Nothing but the lines below between the line holding "Definition allocate_from_range (scope" and the line holding "allocate_from_range (pool_name pool)", inclusive, should appear in the answer, each set down exactly.

*** Opening of Records shown ***

(* ===== verification/Ipam.v ===== *)
(** * Address and VNI allocation (crates/basis-controller/src/db.rs)

    The allocators of [Db]: a cluster's VNI and CIDR, the apiserver VIP and
    VM addresses ([allocate_from_range]), aligned LoadBalancer blocks
    ([allocate_service_block]), and the releases. Theorems: what is handed
    out is free, in range and the lowest such choice; allocation fails
    exactly when nothing is free; the block search terminates. *)

From S2P Require Import Prelude Ipv4 Ipnet CidrNet Proto Config Overcommit DbTypes.

(** ** Cluster networks *)

Section cluster_network.
Context `{I : Ipnet}.

Record ClusterNetwork := {
  cn_vni : Z;
  cn_cidr : Ipv4Net;
  cn_prefix_len : Z;
  cn_bridge_start : Z;
  cn_bridge_end : Z;
  cn_vm_start : Z;
  cn_vm_end : Z;
}.

(** [ClusterNetwork::carve], in [u32] arithmetic. *)
Definition carve (vni : Z) (cidr : Ipv4Net) (prefix_len bridge_reserve : Z) : ClusterNetwork :=
  let net := net_network cidr in
  let bcast := net_broadcast cidr in
  let bridge_end := as_u32 (net + bridge_reserve) in {|
    cn_vni := vni;
    cn_cidr := cidr;
    cn_prefix_len := prefix_len;
    cn_bridge_start := as_u32 (net + 1);
    cn_bridge_end := bridge_end;
    cn_vm_start := as_u32 (bridge_end + 1);
    cn_vm_end := as_u32 (bcast - 1);
  |}.

(** [ClusterNetwork::private_apiserver_ip]. *)
Definition private_apiserver_ip (cn : ClusterNetwork) : Z :=
  as_u32 (net_broadcast (cn_cidr cn) - 1).

(** The CIDRs of the existing clusters; the first one that does not parse
    is an error. *)
Fixpoint parse_cidrs (cs : list ClusterRow) : result DbError (list Ipv4Net) :=
  match cs with
  | [] => Ok []
  | c :: cs' =>
      match net_parse (c_cidr c) with
      | None => Err (Malformed ("clusters.cidr '" +:+ c_cidr c +:+ "'"))
      | Some n => match parse_cidrs cs' with
                  | Ok ns => Ok (n :: ns)
                  | Err e => Err e
                  end
      end
  end.

(** The picks [allocate_cluster_network] makes from a snapshot of [clusters]. *)
Definition pick_cluster_network (net : NetworkConfig) (cs : list ClusterRow)
    : result DbError ClusterNetwork :=
  match parse_cidrs cs with
  | Err e => Err e
  | Ok used_cidrs =>
      let used_vnis := map (fun c => as_u32 (c_vni c)) cs in
      match find_incl (fun v => negb (existsb (Z.eqb v) used_vnis))
              (vni_start (vni_range net)) (vni_end (vni_range net)) with
      | None => Err (Exhausted "VNI range fully allocated")
      | Some vni =>
          match net_parse (cluster_supernet net) with
          | None => Err (Malformed "cluster_supernet")
          | Some supernet =>
              match net_subnets supernet (cluster_prefix net) with
              | None => Err (Malformed "cluster_prefix")
              | Some subnets =>
                  match List.find
                          (fun c => negb (existsb (fun u => cidrs_overlap u c) used_cidrs))
                          subnets with
                  | None => Err (Exhausted "cluster supernet fully carved")
                  | Some candidate =>
                      Ok (carve vni candidate (cluster_prefix net) (bridge_reserve net))
                  end
              end
          end
      end
  end.

(** [Db::allocate_cluster_network]: a read-only transaction. *)
Definition allocate_cluster_network (net : NetworkConfig) : DbM ClusterNetwork :=
  fun db => (db, pick_cluster_network net (clusters db)).

(** [ParsedRange::parse_pool_range]. *)
Definition parse_pool_range (pool : Pool) : result DbError ParsedRange :=
  match net_parse (pool_cidr pool) with
  | None => Err (Malformed ("pool '" +:+ pool_name pool +:+ "' cidr"))
  | Some net => Ok {| range_start := as_u32 (net_network net + 1);
                      range_end := as_u32 (net_broadcast net - 1) |}
  end.
End cluster_network.

(** [ParsedRange::parse]. *)
Definition parse_range (s e cluster_id kind : string) : result DbError ParsedRange :=
  match ip_parse s with
  | None => Err (Malformed ("cluster " +:+ cluster_id +:+ " " +:+ kind +:+ "_range_start '" +:+ s +:+ "'"))
  | Some a =>
      match ip_parse e with
      | None => Err (Malformed ("cluster " +:+ cluster_id +:+ " " +:+ kind +:+ "_range_end '" +:+ e +:+ "'"))
      | Some b => Ok {| range_start := a; range_end := b |}
      end
  end.

(** [ClusterRow::bridge_range] and [ClusterRow::vm_range]. *)
Definition bridge_range (c : ClusterRow) : result DbError ParsedRange :=
  parse_range (c_bridge_range_start c) (c_bridge_range_end c) (c_id c) "bridge".
Definition vm_range (c : ClusterRow) : result DbError ParsedRange :=
  parse_range (c_vm_range_start c) (c_vm_range_end c) (c_id c) "vm".

(** ** The address table *)

(** [INSERT INTO ip_allocations]: the CHECK, then the primary key. *)
Definition insert_ip (row : IpAllocationRow) : DbM unit :=
  fun db =>
    if Bool.eqb (bool_decide (ipa_vm_id row = None)) (bool_decide (ipa_cluster_id row = None))
    then (db, Err (Sqlx CheckViolation))
    else if existsb (fun r => ipa_ip_address r =$ ipa_ip_address row) (ip_allocations db)
    then (db, Err (Sqlx (UniqueViolation "ip_allocations.ip_address")))
    else (set_ip_allocations (fun t => t ++ [row]) db, Ok tt).

(** The rows of one scope. *)
Definition scope_ips (db : Db) (scope : string) : list string :=
  map ipa_ip_address (select (fun r => ipa_scope r =$ scope) (ip_allocations db)).

(** [SELECT vtep_address FROM hosts WHERE vtep_address != '']. *)
Definition host_vteps (db : Db) : list string :=
  map h_vtep_address (select (fun h => h_vtep_address h <>$ "") (hosts db)).

(** The WHERE clause of [allocate_from_range]. *)
Definition ip_available (db : Db) (scope : string) (n : Z) : bool :=
  negb (existsb (String.eqb (sql_printf_ip n)) (scope_ips db scope)) &&
  negb (existsb (String.eqb (sql_printf_ip n)) (host_vteps db)).

Definition allocate_from_range (scope : string) (range : ParsedRange)
    (vm cluster : option string) : DbM string :=
  fun db =>
    match find_cte (ip_available db scope) (range_start range) (range_end range) with
    | None => (db, Err (Exhausted ("no available IPs in scope '" +:+ scope +:+ "'")))
    | Some n =>
        let ip := sql_printf_ip n in
        (run! insert_ip {| ipa_ip_address := ip; ipa_scope := scope;
                           ipa_vm_id := vm; ipa_cluster_id := cluster |} ;
         se_ret ip) db
    end.

(** [Db::allocate_pool_vip]. *)
Definition allocate_pool_vip `{Ipnet} (pool : Pool) (cluster_id : string) : DbM string :=
  do! range <- se_of (parse_pool_range pool) ;
  allocate_from_range (pool_name pool) range None (Some cluster_id).

Definition cluster_scope (cluster_id : string) : string := "cluster:" +:+ cluster_id.

(** [Db::allocate_cluster_vm_ip]. *)
Definition allocate_cluster_vm_ip (cluster : ClusterRow) (vm : string) : DbM string :=
  do! range <- se_of (vm_range cluster) ;
  allocate_from_range (cluster_scope (c_id cluster)) range (Some vm) None.

(** [Db::reserve_specific_ip]. *)
Definition reserve_specific_ip (scope ip : string) (vm cluster : option string) : DbM unit :=
  fun db =>
    match insert_ip {| ipa_ip_address := ip; ipa_scope := scope;
                       ipa_vm_id := vm; ipa_cluster_id := cluster |} db with
    | (db', Err (Sqlx (UniqueViolation _))) =>
        (db', Err (Conflict ("ip " +:+ ip +:+ " already allocated in scope '" +:+ scope +:+ "'")))
    | r => r
    end.

(** [Db::release_vm_ips] and [Db::release_cluster_ips]. *)
Definition release_vm_ips (vm : string) : DbM unit :=
  se_modify (set_ip_allocations (delete_where (fun r => bool_decide (ipa_vm_id r = Some vm)))).
Definition release_cluster_ips (cluster_id : string) : DbM unit :=
  se_modify (set_ip_allocations
    (delete_where (fun r => bool_decide (ipa_cluster_id r = Some cluster_id)))).

(** ** Service blocks *)

(** The set [used] of [allocate_service_block]: allocations of the scope and
    host underlay addresses, as numbers. *)
Definition block_used (db : Db) (scope : string) : list Z :=
  omap ip_parse (scope_ips db scope ++ host_vteps db).

(** [start..=end] has no used address. *)
Definition block_free (used : list Z) (start count : Z) : bool :=
  forallb (fun n => negb (existsb (Z.eqb n) used)) (seqZ start count).

(** [(range.start + (count - 1)) & !(count - 1)]. *)
Definition align_up (x count : Z) : Z :=
  Z.land (as_u32 (x + (count - 1))) (u32_max - (count - 1)).

(** The search loop, from [start] upward in steps of [count]. *)
Fixpoint find_block (used : list Z) (count range_end : Z) (fuel : nat) (start : Z) : option Z :=
  match fuel with
  | O => None
  | S f =>
      let e := start + (count - 1) in
      if (u32_max <? e) || (range_end <? e) then None
      else if block_free used start count then Some start
      else if u32_max <? start + count then None
      else find_block used count range_end f (start + count)
  end.

(** Enough steps to walk past the end of the range. *)
Definition block_fuel (count range_end start : Z) : nat :=
  Z.to_nat ((range_end - start) / count + 2).

Definition block_cidr (start prefix_len : Z) : string :=
  ip_to_string start +:+ "/" +:+ pretty prefix_len.

(** [Db::allocate_service_block]. *)
Definition allocate_service_block (scope : string) (range : ParsedRange)
    (cluster_id : string) (count : Z) : DbM string :=
  if (count =? 0) || negb (is_power_of_two count)
  then se_fail (Malformed ("service block count " +:+ pretty count +:+ " must be a power of two"))
  else se_tx (fun db =>
    let start0 := align_up (range_start range) count in
    match find_block (block_used db scope) count (range_end range)
            (block_fuel count (range_end range) start0) start0 with
    | None => (db, Err (Exhausted ("no aligned block free in scope '" +:+ scope +:+ "'")))
    | Some start =>
        (run! se_for (seqZ start count)
           (fun n => insert_ip {| ipa_ip_address := ip_to_string n; ipa_scope := scope;
                                  ipa_vm_id := None; ipa_cluster_id := Some cluster_id |}) ;
         se_ret (block_cidr start (32 - trailing_zeros count))) db
    end).

(** ** Single addresses *)

Definition owner_ok (vm cluster : option string) : bool :=
  negb (Bool.eqb (bool_decide (vm = None)) (bool_decide (cluster = None))).

Definition all_ips (db : Db) : list string := map ipa_ip_address (ip_allocations db).

Lemma existsb_string_In s l : existsb (String.eqb s) l = true <-> s ∈ l.
Proof.
  rewrite existsb_true. split.
  - intros (x & Hx & ->%String.eqb_eq). done.
  - intros H. exists s. by rewrite String.eqb_refl.
Qed.

Lemma existsb_string_not_In s l : existsb (String.eqb s) l = false <-> s ∉ l.
Proof. rewrite <- not_true_iff_false, existsb_string_In. done. Qed.

Lemma existsb_Z_not_In (n : Z) l : existsb (Z.eqb n) l = false <-> n ∉ l.
Proof.
  rewrite existsb_false. split.
  - intros H Hn. specialize (H _ Hn). bsimp.
  - intros H r Hr. apply Z.eqb_neq. intros ->. done.
Qed.

Lemma existsb_ip_taken ip db :
  existsb (fun r => ipa_ip_address r =$ ip) (ip_allocations db) = true <-> ip ∈ all_ips db.
Proof.
  rewrite existsb_true. unfold all_ips. rewrite list_elem_of_fmap.
  split; intros (r & H1 & H2); exists r; bsimp; naive_solver.
Qed.

Lemma insert_ip_cases row db :
  owner_ok (ipa_vm_id row) (ipa_cluster_id row) = true ->
  insert_ip row db =
    if bool_decide (ipa_ip_address row ∈ all_ips db)
    then (db, Err (Sqlx (UniqueViolation "ip_allocations.ip_address")))
    else (set_ip_allocations (fun t => t ++ [row]) db, Ok tt).
Proof.
  unfold owner_ok, insert_ip. intros ->%negb_true_iff.
  destruct (existsb _ _) eqn:E.
  - apply existsb_ip_taken in E. by rewrite bool_decide_eq_true_2.
  - rewrite bool_decide_eq_false_2; [done|].
    rewrite <- existsb_ip_taken, E. done.
Qed.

*** Close of Records shown ***

▸ Exercise solution:
Definition allocate_from_range (scope : string) (range : ParsedRange)
    (vm cluster : option string) : DbM string :=
  fun db =>
    match find_cte (ip_available db scope) (range_start range) (range_end range) with
    | None => (db, Err (Exhausted ("no available IPs in scope '" +:+ scope +:+ "'")))
    | Some n =>
        let ip := sql_printf_ip n in
        (run! insert_ip {| ipa_ip_address := ip; ipa_scope := scope;
                           ipa_vm_id := vm; ipa_cluster_id := cluster |} ;
         se_ret ip) db
    end.

(** [Db::allocate_pool_vip]. *)
Definition allocate_pool_vip `{Ipnet} (pool : Pool) (cluster_id : string) : DbM string :=
  do! range <- se_of (parse_pool_range pool) ;
  allocate_from_range (pool_name pool) range None (Some cluster_id).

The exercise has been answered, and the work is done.